If no one manages to get 50% of the vote, the leading two candidates will go through to a run-off on 17 January.
The signs are that the country could be about to shift to the right, after 20 years of centre-left rule.
‘Second round’
Mr Pinera owns a television channel, a stake in Chile’s most successful football club, and millions of dollars in investment - he looks certain to win Sunday’s ballot.
The big question is whether he can reach the crucial 50% mark which would secure outright victory and give Chile its first conservative government since 1990, when General Augusto Pinochet finally relinquished power.
If he cannot - and most polls suggest he will not - then the contest will go to a second round in January, in which Mr Pinera would face one of the leftist candidates - most probably Eduardo Frei, who is seeking his second term as president after an absence of 10 years.
Mr Pinera has campaigned on a tough law-and-order ticket which appears to have gone down well with voters.
He has also vowed to use his business know-how to reactivate the economy, promising Chileans an annual growth rate of 6% for the next four years.

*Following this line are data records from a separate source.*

Record Script := mkScript {
  observers : list nat;
  intervals : list nat;
  timeouts : list nat;
  initialized : bool;
  checkIntervalId : option nat;       (* the variable closed over in createReplacementContent *)
  observer_objs : gmap nat Observer;  (* MutationObserver objects by handle *)
  next_observer : nat;
  onMessage : bool;                   (* chrome.runtime.onMessage listener registered *)
  dcl_once : list Thunk;              (* DOMContentLoaded listeners, once *)
  click_listener : bool;              (* clickHandler registered on document *)
  error_listener : bool;              (* document 'error' listener registered *)
  load_once : bool;                   (* window 'load' listener still armed *)
  unload_listener : bool              (* window 'beforeunload' listener *)
}.

Record Ghost := mkGhost {
  calls : list Call;
  responses : list (nat * Response);  (* sendResponse invocations by channel *)
  uncaught : list JsError             (* exceptions that reached the event loop *)
}.

Record World := mkWorld {
  host : Host;
  doc : Document;
  script : Script;
  ghost : Ghost
}.

(** Field updates. *)
Definition on_host (f : Host -> Host) (w : World) : World :=
  mkWorld (f (host w)) (doc w) (script w) (ghost w).
Definition on_doc (f : Document -> Document) (w : World) : World :=
  mkWorld (host w) (f (doc w)) (script w) (ghost w).
Definition on_script (f : Script -> Script) (w : World) : World :=
  mkWorld (host w) (doc w) (f (script w)) (ghost w).
Definition on_ghost (f : Ghost -> Ghost) (w : World) : World :=
  mkWorld (host w) (doc w) (script w) (f (ghost w)).

Definition set_chrome (c : Chrome) (h : Host) : Host :=
  mkHost c (get_faults h) (set_faults h) (cancel_faults h) (store h) (pending_io h)
         (clock h) (next_timer h) (host_timers h).
Definition set_get_faults (l : list Fault) (h : Host) : Host :=
  mkHost (chrome h) l (set_faults h) (cancel_faults h) (store h) (pending_io h)
         (clock h) (next_timer h) (host_timers h).
Definition set_set_faults (l : list Fault) (h : Host) : Host :=
  mkHost (chrome h) (get_faults h) l (cancel_faults h) (store h) (pending_io h)
         (clock h) (next_timer h) (host_timers h).
Definition set_store (s : gmap string bool) (h : Host) : Host :=
  mkHost (chrome h) (get_faults h) (set_faults h) (cancel_faults h) s (pending_io h)
         (clock h) (next_timer h) (host_timers h).
Definition set_pending_io (l : list IoTask) (h : Host) : Host :=
  mkHost (chrome h) (get_faults h) (set_faults h) (cancel_faults h) (store h) l
         (clock h) (next_timer h) (host_timers h).
Definition set_clock (t : Z) (h : Host) : Host :=
  mkHost (chrome h) (get_faults h) (set_faults h) (cancel_faults h) (store h) (pending_io h)
         t (next_timer h) (host_timers h).
Definition set_next_timer (n : nat) (h : Host) : Host :=
  mkHost (chrome h) (get_faults h) (set_faults h) (cancel_faults h) (store h) (pending_io h)
         (clock h) n (host_timers h).
Definition set_host_timers (l : list Timer) (h : Host) : Host :=
  mkHost (chrome h) (get_faults h) (set_faults h) (cancel_faults h) (store h) (pending_io h)
         (clock h) (next_timer h) l.

Definition set_body (x : bool) (d : Document) : Document :=
  mkDocument x (readyState d) (classList d) (replacement d) (elems d).
Definition set_readyState (x : ReadyState) (d : Document) : Document :=
  mkDocument (body d) x (classList d) (replacement d) (elems d).
Definition set_classList (x : list string) (d : Document) : Document :=
  mkDocument (body d) (readyState d) x (replacement d) (elems d).
Definition set_replacement (x : option Element) (d : Document) : Document :=
  mkDocument (body d) (readyState d) (classList d) x (elems d).
Definition set_elems (x : list Element) (d : Document) : Document :=
  mkDocument (body d) (readyState d) (classList d) (replacement d) x.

This is the second time he’s run for the presidency at the head of a centre-right coalition.
In 2006, he lost to the extremely popular outgoing Socialist president, Michelle Bachelet.
But under the constitution she can’t stand for re-election, and her candidate, Mr Frei, is struggling to emulate her popularity.
The third candidate is Marco Enriquez-Ominami, a 36-year-old independent who has emerged from nowhere and split the centre-left vote.
He says Chile needs a new face and new ideas in the presidential palace, after two decades of the same coalition.
The fourth candidate, and rank outsider, is Jorge Arrate, a veteran Socialist who has the support of Chile’s communist party.
The centre-left has been split by in-fighting, and many Chileans appear to be ready for a change.
If Mr Pinera is successful, it will mark the first time in 51 years that the conservatives have taken power in Chile via the ballot box.